I think we're now in a position to say that we can cope with French, German, Dutch and a few Finnish titles. The software supports those languages and we have moderators fluent in those languages. Some of our moderators can cope with other languages too, but I wouldn't encourage a deluge of titles in anything else just yet. One of the smallest, simplest changes has turned out to be a big help though - we've expanded "other sites" to cover a load more sources, including the "European library", a gateway to many National libraries. I discovered this when I tried to play a Dutch Editor for a day, and added a lot of Meulenhoff SF titles. Worldcat was quite good for tracking down this series, but was lousy at telling us what the works were translations of. The European Library link will take that ISBN and lead us to "General Catalogue Koninklijke Bibliotheek" where the data we need can be found. I've added over a hundred translations in two days thanks to that, without having any Dutch language skills. (Although of course you do pick up a few words just by trying this sort of thing.)

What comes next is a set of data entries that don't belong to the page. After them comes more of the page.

Lemma no_extinf_run_sound s :
  no_extinf_run s = true ->
  forall pre suf, s = (pre ++ "#EXTINF:" ++ suf)%string ->
    match suf with String c _ => is_dur_char c = false | EmptyString => True end.
Proof.
  induction s as [|x s IH]; intros Hs pre suf H.
  - destruct pre; discriminate.
  - apply andb_prop in Hs as [Hh Ht]. destruct pre as [|y pre].
    + assert (H' : String x s = ("#EXTINF:" ++ suf)%string) by exact H.
      rewrite H', strip_prefix_app in Hh.
      destruct suf as [|c r]; [exact I|]. apply negb_true_iff in Hh. exact Hh.
    + injection H as _ H. exact (IH Ht pre suf H).
Qed.

(** C7 (amended): on a line starting with [#EXTINF:], the duration is read
    from the longest run of digits, [.] and [-] directly after the colon,
    not from the first comma-delimited token: if the run is exactly [-1]
    the duration is absent, and if the run is a valid float the duration is
    its value, the text after the run being ignored.  When no [#EXTINF:] in
    the line is directly followed by such a run, the duration is absent. *)
Theorem parse_extinf_duration (line : string) :
  (forall tok rest,
     line = ("#EXTINF:" ++ tok ++ rest)%string -> tok <> "" ->
     all_chars is_dur_char tok = true ->
     match rest with String c _ => is_dur_char c = false | EmptyString => True end ->
     (tok = "-1" -> exists info, parse_extinf line = Ok info /\ duration info = None) /\
     (forall q, tok <> "-1" -> py_float tok = Some q ->
        exists info, parse_extinf line = Ok info /\ duration info = Some q)) /\
  ((forall pre suf, line = (pre ++ "#EXTINF:" ++ suf)%string ->
      match suf with String c _ => is_dur_char c = false | EmptyString => True end) ->
   exists info, parse_extinf line = Ok info /\ duration info = None).
Proof.
  split.
  - intros tok rest -> Hne Ht Hr.
    pose proof (extinf_token_run tok rest Hne Ht Hr) as Hk.
    unfold parse_extinf. rewrite Hk. split.
    + intros ->. simpl. eexists. split; reflexivity.
    + intros q Hn Hq. destruct (tok =? "-1") eqn:E; [apply String.eqb_eq in E; congruence|].
      rewrite Hq. simpl. eexists. split; reflexivity.
  - intros Hno.
    assert (Hk : extinf_token line = None).
    { unfold extinf_token. destruct (search _ line) as [v|] eqn:E; [|reflexivity].
      destruct (search_sound _ _ _ E) as (pre & suf & Hl & Hc).
      unfold class_attr_at in Hc.
      destruct (strip_prefix "#EXTINF:" suf) as [r|] eqn:Ep; [|discriminate].
      apply strip_prefix_sound in Ep. subst suf.
      specialize (Hno pre r Hl).
      destruct r as [|c r]; [discriminate|].
      simpl in Hc. rewrite Hno in Hc. discriminate. }
    unfold parse_extinf. rewrite Hk. simpl. eexists. split; reflexivity.
Qed.

Lemma parse_extinf_duration_witness :
  (exists info, parse_extinf "#EXTINF:-1 tvg-logo=x,T" = Ok info /\ duration info = None) /\
  (exists info, parse_extinf "#EXTINF:2.5,T" = Ok info /\ duration info = Some (5 # 2)%Q) /\
  (exists info, parse_extinf "#EXTINF:+5,x" = Ok info /\ duration info = None).
Proof.
  split; [|split].
  - refine (proj1 (proj1 (parse_extinf_duration _) "-1" " tvg-logo=x,T"
                     eq_refl _ eq_refl eq_refl) eq_refl).
    discriminate.
  - refine (proj2 (proj1 (parse_extinf_duration _) "2.5" ",T"
                     eq_refl _ eq_refl eq_refl) (5 # 2)%Q _ _);
      [discriminate | discriminate | vm_compute; reflexivity].
  - apply (proj2 (parse_extinf_duration "#EXTINF:+5,x")).
    apply no_extinf_run_sound. vm_compute. reflexivity.
Defined.

(** ** C8: resolution of master playlist variants *)

(** A two-variant master playlist and two fetch collaborators serving it:
    in the first, variant [a] cannot be fetched and variant [b] serves a
    playlist with a malformed target duration; in the second, [a] cannot be
    fetched and [b] answers with an empty body. *)
Definition demo_master : string :=
  join_lines ["#EXTM3U"; "#EXT-X-STREAM-INF:BANDWIDTH=100"; "a.m3u8";
              "#EXT-X-STREAM-INF:BANDWIDTH=200"; "b.m3u8"].

Definition demo_fetch_bad (u : string) : option string :=
  if u =? demo_base then Some demo_master
  else if u =? "http://h/b.m3u8" then Some "#EXT-X-TARGETDURATION:x"
  else None.

Definition demo_fetch_empty (u : string) : option string :=
  if u =? demo_base then Some demo_master
  else if u =? "http://h/b.m3u8" then Some ""
  else None.

Definition fresh_stream (s : Stream) : Prop :=
  s_segments s = None /\ s_events s = None /\ s_metadata s = None.

Lemma parse_m3u8_fresh_streams urljoin content base r :
  parse_m3u8 urljoin content base = Ok r -> Forall fresh_stream (streams r).
Proof.
  unfold parse_m3u8. intros Hs.
  refine (scan_invariant urljoin base (fun m => Forall fresh_stream (streams m))
            _ _ _ _ _ _ _ _ _ Hs); simpl.
  - intros m md H. exact H.
  - intros m e _ H. exact H.
  - intros m info u H. simpl. apply Forall_app. split; [exact H|].
    constructor; [repeat split|constructor].
  - intros m info nx H. unfold add_extinf.
    destruct (title info) as [t|]; [destruct (is_event_entry t)|]; exact H.
  - constructor.
Qed.

Lemma map_r_forall2 {A B} (f : A -> result B) l l' :
  map_r f l = Ok l' -> Forall2 (fun x y => f x = Ok y) l l'.
Proof.
  revert l'. induction l as [|x l IH]; simpl; intros l' H.
  - injection H as <-. constructor.
  - apply bind_ok in H as (y & Hy & H). apply bind_ok in H as (ys & Hys & H).
    injection H as <-. constructor; [exact Hy | exact (IH _ Hys)].
Qed.

Lemma map_r_total {A B} (f : A -> result B) l :
  Forall (fun x => exists y, f x = Ok y) l -> exists l', map_r f l = Ok l'.
Proof.
  induction 1 as [|x l [y Hy] _ [l' Hl']]; simpl; [eexists; reflexivity|].
  rewrite Hy. simpl. rewrite Hl'. simpl. eexists; reflexivity.
Qed.

(** C8 (as stated, refuted): with variant [a] unfetchable, a malformed body
    served for variant [b] makes the whole extraction raise; and a variant
    whose fetch succeeds with an empty body is left unpopulated. *)
Lemma extract_all_partial_failure_counterexample :
  demo_fetch_bad "http://h/a.m3u8" = None /\
  extract_all py_urljoin demo_fetch_bad demo_base = Err ValueError /\
  demo_fetch_empty "http://h/b.m3u8" = Some "" /\
  exists r, extract_all py_urljoin demo_fetch_empty demo_base = Ok (inr r) /\
            List.map s_url (streams r) = ["http://h/a.m3u8"; "http://h/b.m3u8"] /\
            List.map s_segments (streams r) = [None; None].
Proof.
  split; [vm_compute; reflexivity|]. split; [vm_compute; reflexivity|].
  split; [vm_compute; reflexivity|].
  eexists. split; [vm_compute; reflexivity|]. split; vm_compute; reflexivity.
Qed.

(** How a variant [s] of the master playlist comes out of resolution as
    [s']: its attributes and URL are kept; when the fetch fails or returns
    an empty body its segments, events and metadata stay absent; otherwise
    they are those of the variant's own parse, whose streams are dropped
    and never fetched. *)
Definition variant_resolved (urljoin : string -> string -> string)
  (fetch : string -> option string) (s s' : Stream) : Prop :=
  s_info s' = s_info s /\ s_url s' = s_url s /\
  ((fetch (s_url s) = None \/ fetch (s_url s) = Some "") ->
     s_segments s' = None /\ s_events s' = None /\ s_metadata s' = None) /\
  (forall c, fetch (s_url s) = Some c -> c <> "" ->
     exists d, parse_m3u8 urljoin c (s_url s) = Ok d /\
       s_segments s' = Some (segments d) /\ s_events s' = Some (events d) /\
       s_metadata s' = Some (metadata d)).

(** C8 (amended): for a master playlist (non-empty [streams]), extraction
    succeeds whenever every variant body that is fetched non-empty parses
    without raising; and any successful result keeps the top-level fields of
    the master's parse and resolves each variant, in order, as
    [variant_resolved] describes: an unfetchable variant stays unpopulated
    while the others are populated one level deep. *)
Theorem extract_all_partial_failure (urljoin : string -> string -> string)
  (fetch : string -> option string) (url content : string) (r : Model) :
  fetch url = Some content -> content <> "" ->
  parse_m3u8 urljoin content url = Ok r -> streams r <> [] ->
  (Forall (fun s => forall c, fetch (s_url s) = Some c -> c <> "" ->
             exists d, parse_m3u8 urljoin c (s_url s) = Ok d) (streams r) ->
   exists r', extract_all urljoin fetch url = Ok (inr r')) /\
  (forall r', extract_all urljoin fetch url = Ok (inr r') ->
     base_url r' = base_url r /\ segments r' = segments r /\ events r' = events r /\
     grouped_events r' = grouped_events r /\ metadata r' = metadata r /\
     Forall2 (variant_resolved urljoin fetch) (streams r) (streams r')).
Proof.
  intros Hf Hc Hp Hne.
  assert (Ht : truthy content = true).
  { unfold truthy. destruct (content =? "") eqn:E; [apply String.eqb_eq in E; congruence|reflexivity]. }
  unfold extract_all. rewrite Hf, Ht, Hp. simpl.
  destruct (streams r) as [|s0 ss] eqn:Es; [congruence|].
  split.
  - intros Hall. rewrite <- Es in Hall.
    destruct (map_r_total (resolve_stream urljoin fetch) (streams r)) as [l' Hl'].
    + eapply Forall_impl; [|exact Hall]. intros s Hs. unfold resolve_stream.
      destruct (fetch (s_url s)) as [c|] eqn:Ec; [|eexists; reflexivity].
      destruct (truthy c) eqn:Tc; [|eexists; reflexivity].
      destruct (Hs c Ec) as [d Hd].
      { intros ->. discriminate. }
      rewrite Hd. simpl. eexists; reflexivity.
    + rewrite Es in Hl'. rewrite Hl'. simpl. eexists; reflexivity.
  - intros r' H. apply bind_ok in H as (l' & Hl' & H). injection H as <-.
    simpl. repeat split; try reflexivity.
    pose proof (parse_m3u8_fresh_streams _ _ _ _ Hp) as Hfr. rewrite Es in Hfr.
    apply map_r_forall2 in Hl'. rewrite <- Es in Hl', Hfr |- *. clear Es.
    induction Hl' as [|s s' l l' Hs _ IH]; constructor.
    + inversion Hfr as [|? ? [Hg [He Hm]] _]; subst.
      unfold resolve_stream in Hs. unfold variant_resolved.
      destruct (fetch (s_url s)) as [c|] eqn:Ec.
      * destruct (truthy c) eqn:Tc.
        -- apply bind_ok in Hs as (d & Hd & Hs). injection Hs as <-. simpl.
           split; [reflexivity|]. split; [reflexivity|]. split.
           ++ intros [Hx|Hx]; [discriminate|]. injection Hx as ->. discriminate Tc.
           ++ intros c' Hc' _. injection Hc' as <-. exists d. auto.
        -- injection Hs as <-. repeat split; auto.
           intros c' Hc' Hn. injection Hc' as <-. exfalso. apply Hn.
           unfold truthy in Tc. destruct (c =? "") eqn:E; [apply String.eqb_eq; exact E|discriminate].
      * injection Hs as <-. repeat split; auto. intros c' Hc'. discriminate.
    + apply IH. inversion Hfr; assumption.
Qed.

So I think we've actually done quite well, if mostly only in areas that our original main users (English-speakers) may not appreciate. I've tried out editing from the French, German and Dutch points of view now: I'd be tempted to try Finnish but that gets into more "funny characters" difficulty than I'm happy with. Apparently our bot Fixer has now got all French, German, Italian and Spanish ISBNs from Amazon recovered, if not yet submitted, so it might be a bit redundant to add those manually. And reworking foreign titles we already have is a pain - I have software improvements lined up for that that will reduce a three or four step process to one or two steps, so I can wait for the software to catch up.
So what language do I try next? A Western Alphabet with not too many accents please, with lots of published SF.